Hiç kuşku yok ki tüm Beşiktaş'lı arkadaşlar çıldırmış durumda, yolda yürüyen insanların yüzüne bakarak "Aha bu adam Beşiktaş'lı" demek mümkün çünkü hepsinin ağzı kulaklarında. O kadar ki Aurelio transferi bile pek bir heyecan yaratmıyor bu sezon.

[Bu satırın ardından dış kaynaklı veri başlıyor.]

Lemma grows_admit N h e s s' :
  inv N s -> freq e = 0 ->
  entries s' = entries (tracked_insert h e s) -> s3fifo s' = s3fifo s ->
  total_memory_bytes s' = total_memory_bytes (tracked_insert h e s) ->
  grows s' (if negb (bool_decide (is_Some (entries s !! h))) then s3fifo_admit h s' else s').
Proof.
  intros (HW & Hc & Hl) Hf He Hs Hm. destruct (tracked_insert_frame h e s) as (Hen & _).
  destruct (entries s !! h) as [o|] eqn:Ho.
  - rewrite bool_decide_eq_true_2 by eauto. by apply grows_same.
  - rewrite bool_decide_eq_false_2 by (by intros []). simpl.
    destruct (admit_spec N h e s' (entries s) (total_memory_bytes s)) as (_ & _ & Hcfg & _);
      [by rewrite Hs|done|by rewrite He|by rewrite Hm, tracked_insert_new_memory|done|by rewrite Hs| |].
    + unfold queue_len in *. by rewrite Hs.
    + by apply grows_cfg.
Qed.

Lemma grows_insert_impl N clk q r u c s : inv N s -> grows s (insert_impl clk q r u c s).
Proof.
  intros Hi. unfold insert_impl. set (s1 := check_upstream_limit clk u s).
  assert (Hi1 : inv N s1) by (by apply inv_check_upstream_limit).
  eapply grows_trans; [apply (grows_check_limit clk u), Hi|]. fold s1.
  match goal with |- context [tracked_insert ?h ?e s1] =>
    pose proof (tracked_insert_frame h e s1) as (Hen & Hst & Hcfg & _);
    pose proof (grows_admit N h e s1) as Hadm; set (s2 := tracked_insert h e s1) in * end.
  match goal with |- context [if _ then s3fifo_admit _ ?x else _] =>
    specialize (Hadm x Hi1 eq_refl); set (s3 := x) in * end.
  eapply grows_trans; [apply (grows_cfg _ s2); done|].
  eapply (grows_trans _ s3); [apply grows_same; unfold s3; by destruct (normalized_matching s2)|].
  eapply grows_trans; [apply Hadm; unfold s3; by destruct (normalized_matching s2)|].
  destruct (cdc_sender s1); [destruct (serde_to_vec r)|]; try (by apply grows_same). by apply grows_emit.
Qed.

Lemma grows_insert_by_hash N clk h r u k s : inv N s -> grows s (insert_by_hash clk h r u k s).
Proof.
  intros Hi. unfold insert_by_hash. set (s1 := check_upstream_limit clk u s).
  assert (Hi1 : inv N s1) by (by apply inv_check_upstream_limit).
  eapply grows_trans; [apply (grows_check_limit clk u), Hi|]. fold s1.
  match goal with |- context [tracked_insert ?h ?e s1] =>
    pose proof (tracked_insert_frame h e s1) as (Hen & Hst & Hcfg & _);
    pose proof (grows_admit N h e s1 (tracked_insert h e s1) Hi1 eq_refl eq_refl Hst eq_refl) as Hadm end.
  eapply grows_trans; [by apply grows_cfg|]. eapply grows_trans; [exact Hadm|].
  destruct (cdc_sender s1), k; try destruct (serde_to_vec r); try (by apply grows_same). by apply grows_emit.
Qed.

Lemma grows_remove clk q s : grows s (remove clk q s).
Proof.
  unfold remove. pose proof (tracked_remove_spec (hash_query q) s) as Hs. destruct (tracked_remove _ _) as [x s1].
  simpl in Hs. eapply grows_trans; [|by apply grows_emit]. apply grows_same. simpl.
  destruct Hs as (_ & _ & _ & Hc & _). unfold cfg in Hc. congruence.
Qed.
Lemma grows_clear clk s : grows s (clear clk s).
Proof. unfold clear. eapply grows_trans; [|by apply grows_emit]. by apply grows_same. Qed.

Lemma local_op_step N clk o s : inv N s -> inv N (local_op clk o s) /\ grows s (local_op clk o s).
Proof.
  intros Hi. destruct o; simpl.
  - split; [by apply inv_insert_impl|by eapply grows_insert_impl].
  - split; [by apply inv_insert_by_hash|by eapply grows_insert_by_hash].
  - split; [by apply inv_remove|apply grows_remove].
  - split; [by apply inv_clear|apply grows_clear].
Qed.

Lemma get_sender q s : cdc_sender (snd (get q s)) = cdc_sender s.
Proof.
  unfold get, get_two_tier, bump_freq. destruct (normalized_matching s); [destruct (tier1 q s) as [[nh x]|]|].
  - simpl. by destruct (entries s !! nh).
  - destruct (entries s !! hash_query q) eqn:He; simpl; [|done]. by rewrite He.
  - destruct (entries s !! hash_query q) eqn:He; simpl; [|done]. by rewrite ?He.
Qed.

Lemma deduplicate_step N clk e local s :
  inv N s -> inv N (snd (deduplicate clk e local s)) /\ grows s (snd (deduplicate clk e local s)).
Proof.
  intros Hi. unfold deduplicate. destruct (str_eqb _ _); [split; [done|by apply grows_same]|].
  destruct (_ && _); [split; [done|by apply grows_same]|].
  destruct (event_type e); try (split; [done|by apply grows_same]).
  pose proof (inv_get N (query_key e) s Hi) as H1. pose proof (get_sender (query_key e) s) as H2.
  destruct (get (query_key e) s) as [[x|] s1]; simpl in *; [destruct (_ <=? _); simpl|];
    (split; [done|by apply grows_same]).
Qed.

Lemma receive_step N clk local e s :
  inv N s -> inv N (snd (receive clk local e s)) /\ grows s (snd (receive clk local e s)).
Proof.
  intros Hi. unfold receive. destruct (deduplicate_step N clk e local s Hi) as [H1 H2].
  destruct (deduplicate clk e local s) as [d s1]. simpl in *.
  assert (inv N (snd (apply_event clk e s1)) /\ grows s1 (snd (apply_event clk e s1))) as [H3 H4].
  { unfold apply_event. destruct (event_type e); try (split; [done|by apply grows_same]).
    - destruct (payload e) as [|b pl]; [split; [done|by apply grows_same]|].
      destruct (serde_from_slice (b :: pl)); simpl; [|split; [done|by apply grows_same]].
      split; [by apply inv_insert_impl|by eapply grows_insert_impl].
    - destruct (query_key e); simpl; [split; [by apply inv_clear|apply grows_clear]|].
      split; [by apply inv_remove|apply grows_remove]. }
  destruct d; simpl; (split; [done|]); try done. by eapply grows_trans.
Qed.

(** A removal is published when it is applied. *)
Lemma emit_events clk ty b s es : cdc_sender s = Some es ->
  exists e, events_of (emit clk ty b s) = events_of s ++ [e] /\ event_type e = ty.
Proof. intros He. unfold emit, events_of. rewrite He. simpl. by eexists. Qed.

Lemma receive_removal clk local id e s es :
  own id e -> id <> local -> event_type e = Remove -> cdc_sender s = Some es ->
  exists e', events_of (snd (receive clk local e s)) = events_of s ++ [e'] /\ event_type e' = Remove.
Proof.
  intros [Ho Hx] Hne Ht Hs. unfold receive, deduplicate, str_eqb. rewrite bool_decide_eq_false_2 by congruence.
  rewrite Hx. simpl. rewrite Ht. unfold apply_event. rewrite Ht. destruct (query_key e) as [|k ks]; simpl.
  - unfold clear. by destruct (emit_events clk Remove (builder_remove []) (wipe s) es Hs) as (e' & -> & He'); [exists e'].
  - unfold remove. pose proof (tracked_remove_spec (hash_query (k :: ks)) s) as Hr.
    destruct (tracked_remove _ _) as [x s1]. simpl in Hr. destruct Hr as (_ & _ & _ & Hc & _).
    assert (cdc_sender s1 = Some es) as Hs1 by (unfold cfg in Hc; congruence).
    set (s2 := put_exact_to_normalized s1 _).
    destruct (emit_events clk Remove (builder_remove (k :: ks)) s2 es Hs1) as (e' & -> & He').
    exists e'. split; [|done]. unfold events_of. simpl. by rewrite Hs1, Hs.
Qed.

Ben bu anlamda hepsini yürekten tebrik ediyorum çünkü şampiyon olmaları önemli değil, zevk alacakları bir takımları var. İnönü'ye gittiklerinde biliyorlar ki Quaresma nefis bir iki çalımdan sonra harika bir orta kesecek, Guti rakibin atağını engelleyip derinlemesine mükemmel bir top atacak. Bu da Beşiktaş'ı izlemek için yeterli nedenler. Birkaç sezon önce Anelka'lı, Alex'li, Hoijdoonk'lu, Tuncay'lı Fenerbahçe'yi izleyip alınan keyif gibi ki eğer şampiyon olamasalar bile son haftaya lider girip maçı kaybederek şampiyonluğu bırakmazlarsa Fenerbahçe'de olduğu gibi travmatik bir durum yaşamazlar ve sezon sonunda yine mutlu olurlar eminim ki.
Gelelim Yıldırım Demirören'e, bu bir Yıldırım Demirören başarısı olmasa gerek. Olsa senelerdir bu transferler yapılıyor olurdu. Ancak transfer başarısında en büyük payeyi onun alacağı ve yine başarısızlık da "eh tabi başkan elinden geleni yaptı, daha ne yapsın" dedirteceği bir pozisyona geldi kendisi. Demirören için bulunmaz bir ortam. Beşiktaş'a tüm kapılar açılıyor, istediğimiz oyuncuyu alacak güçteyiz cümleleriyle ortalığa sıkmak için de en uygun durum mevcut şu aşamada.
Gelgelelim nasıl bir bütçelendirme ile hareket edildiği konusunda ciddi endişelerim var. Bir sezon önce iflas etti denilen bir takım bir sezon sonra milyon euroları hiç hesapsız çılgınca harcayabiliyor ve hatta harcadığı kadarını Robinho'ya yatırarak toplam harcamasını iki katına çıkarabiliyor. Şimdilik bu durum soru işareti. Ancak benim tanıdığım Yıldırm Demirören eğer Robinho gelmeyi kabul ettiyse bütçeye falan bakmaz bu adamı alır. Olmadı Klose alır ama alır. Yıldırım Demirören şu anda daha düne kadar oyuncağı alınmış ama şimdi bir oyuncak havuzuna düşmüş çocuk gibi şen.
Beşiktaş'lı arkadaşlara sadece bir tavsiyem var. Devir Beşiktaş'ın devri ve önümüzdeki birkaç sezon en az iki şampiyonluk çıkaracak bir takım kurmuş durumdalar. Ama yarın konusunu da bir ara gündemlerine almaları gerekir. Bugün 24 Ağustos 2010 ve bana öyle geliyor ki en geç 2015'te arşivden bu yazıyı alıp çıkarmak zorunda kalacağım. Eğer bu transferlerin finansmanı konusunda kuzeyden gelen bilmediğimiz ve karşılıksız gelen bir finansman sözkonusu değilse.